Fourth-quarter revenue climbed 73% year over year to $68.1 billion, showing that demand for AI infrastructure remains exceptionally strong.
Its data center segment was again the primary growth engine, generating a record $62.3 billion in revenue and rising 75% from the prior-year period.
Sequential growth was also impressive, with total revenue increasing 20% from the previous quarter.
That combination of year-over-year and quarter-over-quarter acceleration suggests Nvidia is still benefiting from a major buildout cycle across AI-capable data centers.
Management’s Outlook Suggests the AI Boom Has More Room to Run
Management’s guidance for roughly $78 billion in first-quarter revenue points to another stunning step higher in the company’s top line.
That forecast implies Nvidia’s momentum is not fading despite already massive scale.

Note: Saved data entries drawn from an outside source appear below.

Lemma pop_object_ok m sz ow c p pp fp :
  class_size sz -> cache_ok m sz ow c (p :: pp, fp) ->
  runs_to (pop_object m c (pg_addr p)) (fun '(m', c', o) =>
    pg_free p = o :: pg_free (pg_pop p) /\ c_obj_size c' = c_obj_size c /\
    cache_ok m' sz ow c' (pop_ghost p pp fp) /\ changes (headers (p :: pp, fp)) m m').
Proof.
  intros Hsz Hco. destruct (cache_page _ _ _ _ _ p Hco ltac:(left)) as [Ha Hok].
  destruct Hco as [H1 H2 H3 H4 H5 H6 H7 H8]. cbn [fst snd] in *.
  apply Forall_cons in H7 as [Hne H7]. destruct (pg_free p) as [|o fl] eqn:Ef; [done|]. clear Hne.
  pose proof (pages_at_aligned _ _ H5) as Hal. rewrite map_app in Hal. apply Forall_app in Hal as [Halp Half].
  unfold pop_object. eapply runs_to_bind; [by eapply (pop_free_ok m sz ow p o fl)|].
  intros [m1 obj] (-> & Hok1 & Hc1).
  assert (Efl : pg_free (pg_pop p) = fl) by (unfold pg_pop; by rewrite Ef).
  assert (Hb1 : changes (body (pg_addr p)) m m1) by (eapply changes_mono; [exact Hc1|apply counters_body]).
  assert (Hp1 : changes (rng (pg_addr p) SLAB_PAGE_SIZE) m m1) by (eapply changes_mono; [exact Hc1|apply counters_page]).
  assert (Hh1 : changes (headers (p :: pp, fp)) m m1).
  { eapply changes_mono; [exact Hc1|]. intros x Hx. apply (headers_of _ p); [left|]. unfold counters, rng in *. lia. }
  assert (Hpl1 : links m1 0 (addrs (p :: pp)) 0) by (eapply links_body; [done|done|apply Ha|done]).
  assert (Hfl1 : links m1 0 (addrs fp) 0) by (eapply links_body; [done|done|apply Ha|done]).
  assert (Hat1 : pages_at m1 (addrs (p :: pp ++ fp))) by by eapply pages_at_changes.
  assert (Hpg1 : Forall (page_ok m1 sz ow) (pg_pop p :: pp ++ fp)) by by eapply (pages_replace m m1 sz ow [] p).
  pose proof (po_count _ _ _ _ Hok1) as Hcnt. rewrite pg_pop_addr, Efl in Hcnt.
  eapply runs_to_load; [exact Hcnt|]. unfold pop_ghost. rewrite Efl.
  destruct fl as [|o' fl]; cycle 1.
  { rewrite (proj2 (Z.eqb_neq _ 0)) by (unfold len; simpl length; lia). cbn [runs_to].
    split_and!; [done|done| |done].
    constructor; cbn [fst snd app map] in *; rewrite ?pg_pop_addr; [done|done|done|done|done|done| |done].
    constructor; [by rewrite Efl|done]. }
  change (len [] =? 0) with true. cbn [fst snd app map] in *. rewrite H1.
  eapply runs_to_bind.
  { apply (move_ok m1 [] (pg_addr p) (addrs pp) (addrs fp)); [done|done|]. cbn [app]. by rewrite <- map_app. }
  intros [m2 h2] (-> & Hc2 & Hpush). cbn [app] in *.
  change (c_full (set_partial c _)) with (c_full c). rewrite H3.
  eapply runs_to_bind; [apply (Hpush m2), changes_refl|]. intros [m3 h3] (-> & Hpl3 & Hfl3 & Hc3). cbn [runs_to].
  assert (Halp' : Forall (fun a => a mod SLAB_PAGE_SIZE = 0) (pg_addr p :: addrs fp)) by (by inversion Halp; constructor).
  split_and!; [done|done| |].
  - constructor; cbn [fst snd map]; rewrite ?pg_pop_addr; [done|done|done|done| | |done|by constructor].
    + eapply pages_at_changes; [exact Hc3|]. eapply pages_at_changes; [exact Hc2|].
      eapply pages_at_perm; [exact Hat1|]. rewrite !map_app. cbn [map]. rewrite pg_pop_addr. apply Permutation_middle.
    + rewrite <- Permutation_middle. eapply (pages_links m2); [done| |..|exact Hc3|done].
      * eapply (pages_links m1); [done|done|by cbn [map]; rewrite pg_pop_addr|exact Hc2|done].
      * cbn [map]. rewrite pg_pop_addr. by eapply pages_at_changes.
  - eapply changes_trans; [exact Hh1|]. eapply changes_trans.
    + apply (changes_links_headers (p :: pp) (p :: pp, fp) m1); [done|set_solver].
    + apply (changes_links_headers (p :: fp) (p :: pp, fp) m2); [done|set_solver].
Qed.

(** ** Returning an object *)

Definition pg_push (p : pg) (ptr : Z) (lv : list Z) : pg := mkpg (pg_addr p) (ptr :: pg_free p) lv.

(** What returning [ptr] to the page at [a] writes in the page. *)
Definition push_words (a ptr x : Z) : Prop := counters a x \/ rng ptr 8 x.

Leadership also emphasized that the company’s data center business has expanded nearly 13-fold since fiscal 2023.
This is a striking reminder that Nvidia is not simply riding a short-lived burst of enthusiasm.
It is benefiting from a structural shift toward agentic AI, physical AI, and accelerated computing infrastructure.

Why a Lower Valuation Could Still Support a Higher Stock Price
Nvidia’s valuation looks expensive on trailing earnings, but the picture changes quickly when future profits are considered.
The stock currently trades at about 36 times earnings, yet its forward price-to-earnings ratio falls to around 21 based on expected profits over the next four quarters.
That gap matters because it shows how rapidly the company’s earnings base is expanding.
If Nvidia merely meets those forward expectations, the stock could still appreciate around 12% over the next year.
That would place shares near $197 while simultaneously making the stock look less expensive on a trailing basis than it does today.
The Risks Are Real, but the Business Still Looks Strong Enough to Push Higher
Investors should still expect valuation compression over time as growth normalizes and the market begins looking further into fiscal 2028 and beyond.
Semiconductor cycles remain real, hyperscalers will not spend at this pace forever, and rivals are aggressively pursuing custom silicon and alternative AI hardware.
Those pressures will likely force the market to assign Nvidia a more conservative earnings multiple over time.
Even so, a falling multiple does not automatically mean a falling share price when profits are rising this quickly.
With strong margins, massive cash generation, and a robust near-term pipeline, a one-year stock price target around $197 looks like a plausible outcome, even though the stock remains high risk.
Strengths
Nvidia is still delivering jaw-dropping revenue growth at enormous scale, which is a rare combination that keeps investor confidence elevated.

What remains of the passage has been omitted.